Spathiphyllums, Peace Lilies: This long lived plant can survive with little light and water. For this reason they usually decorate house hold bathrooms. They grow at temperatures higher than 18ªC and it is recommended to keep them away from air currents. They need more care than the Epipremnum aureus, especially in summer as they need regular watering and taken away from direct light. The positive effects is that it absorbs the five contaminants mentioned before. For higher efficiency it is recommended that the leaves are cleaned regularly.
Bambusoideae: This is an elegant palm originally from Asia that can grow up to three meters high. It requires strong fertile earth and a humid environment for its correct growth. Placing it in our living room will allow us to eliminate the Formaldehyde, Xylene and ammonia out of the air.

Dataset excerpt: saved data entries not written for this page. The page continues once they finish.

(** ** Settings *)
Record chainConfig := mkChainConfig { cc_RPCURL : string; cc_ContractAddress : string; cc_SettlementPrivateKey : string; cc_StartBlock : Z }.
Definition loadChainConfig `{Ethereum} (getenv : string -> string) : result chainConfig :=
  let rpc := TrimSpace (getenv "MYFERENCE_RPC_URL") in
  let contract := TrimSpace (getenv "MYFERENCE_CONTRACT_ADDRESS") in
  let key := TrimSpace (getenv "MYFERENCE_SETTLEMENT_PRIVATE_KEY") in
  let missing := Err (ErrNew "MYFERENCE_RPC_URL, MYFERENCE_CONTRACT_ADDRESS, MYFERENCE_SETTLEMENT_PRIVATE_KEY, and MYFERENCE_CHAIN_START_BLOCK are required") in
  match ParseUint (TrimSpace (getenv "MYFERENCE_CHAIN_START_BLOCK")) with
  | None => missing
  | Some start =>
      if String.eqb rpc "" || negb (IsHexAddress contract) || bool_decide (HexToAddress contract = replicate 20 0) || String.eqb key ""
      then missing else Ok (mkChainConfig rpc contract key start)
  end.
Definition envOr (getenv : string -> string) (name fallback : string) : string :=
  let value := getenv name in if negb (String.eqb value "") then value else fallback.
Definition listenAddress (getenv : string -> string) : string :=
  let address := TrimSpace (getenv "MYFERENCE_LISTEN_ADDR") in
  if negb (String.eqb address "") then address
  else
    let port := TrimSpace (getenv "PORT") in
    if negb (String.eqb port "") then "0.0.0.0:" +:+ port else "127.0.0.1:8080".
(** Whether the server speaks TLS. *)
Definition tls_pair (certificate key : string) : result bool :=
  if negb (Bool.eqb (String.eqb certificate "") (String.eqb key ""))
  then Err (ErrNew "MYFERENCE_TLS_CERT and MYFERENCE_TLS_KEY must be configured together")
  else Ok (negb (String.eqb certificate "")).

(** What [run] gives to the handlers: one chain, one contract and one origin. *)
Record ServerSettings := mkServerSettings {
  st_Auth : HTTPConfig; st_Provider : ProviderAccountConfig; st_Operations : OperationsConfig; st_Origin : string;
}.
Definition server_settings (getenv : string -> string) (config : chainConfig) (terms : Terms) : ServerSettings :=
  let origin := envOr getenv "MYFERENCE_WEB_ORIGIN" "http://127.0.0.1:5173" in
  let explorer := envOr getenv "MYFERENCE_EXPLORER_URL" "https://testnet.monadexplorer.com" in
  let contract := cc_ContractAddress config in
  mkServerSettings
    (mkHTTPConfig (envOr getenv "MYFERENCE_AUTH_DOMAIN" "localhost") (TrimSuffix origin "/" +:+ "/devices") contract [origin] 10143
       (12 * Hour) (HasPrefix origin "https://"))
    (mkProviderAccountConfig 10143 contract explorer 2 (BigString (tm_MinimumBond terms)))
    (mkOperationsConfig 10143 contract explorer 2) origin.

Sansevieria trifasciata: It is used very commonly in interior decoration. It has many advantages, it is very resilient to insects and can survive in unfavourable conditions, from -40ºC, to below zero temperatures. Specifically, this plant is ideal in order to eliminate Benzene, Xylene, Trichloroethylene, Formaldehyde and toluene. At night, it absorbes C02 and liberates oxygen.
Ficus: The Ficus or rubber tree is a very grateful and disease resistant plant. It can tolerate high temperatures, although not with abrupt changes. You must take into account that the leaves could be poisonous to some domestic animals as it is a plant that needs space and in a short span of time could grow quite quickly. As well as, it is an excellent Formaldehyde filter for the air in your home and an ideal plant to keep the humidity of the environment.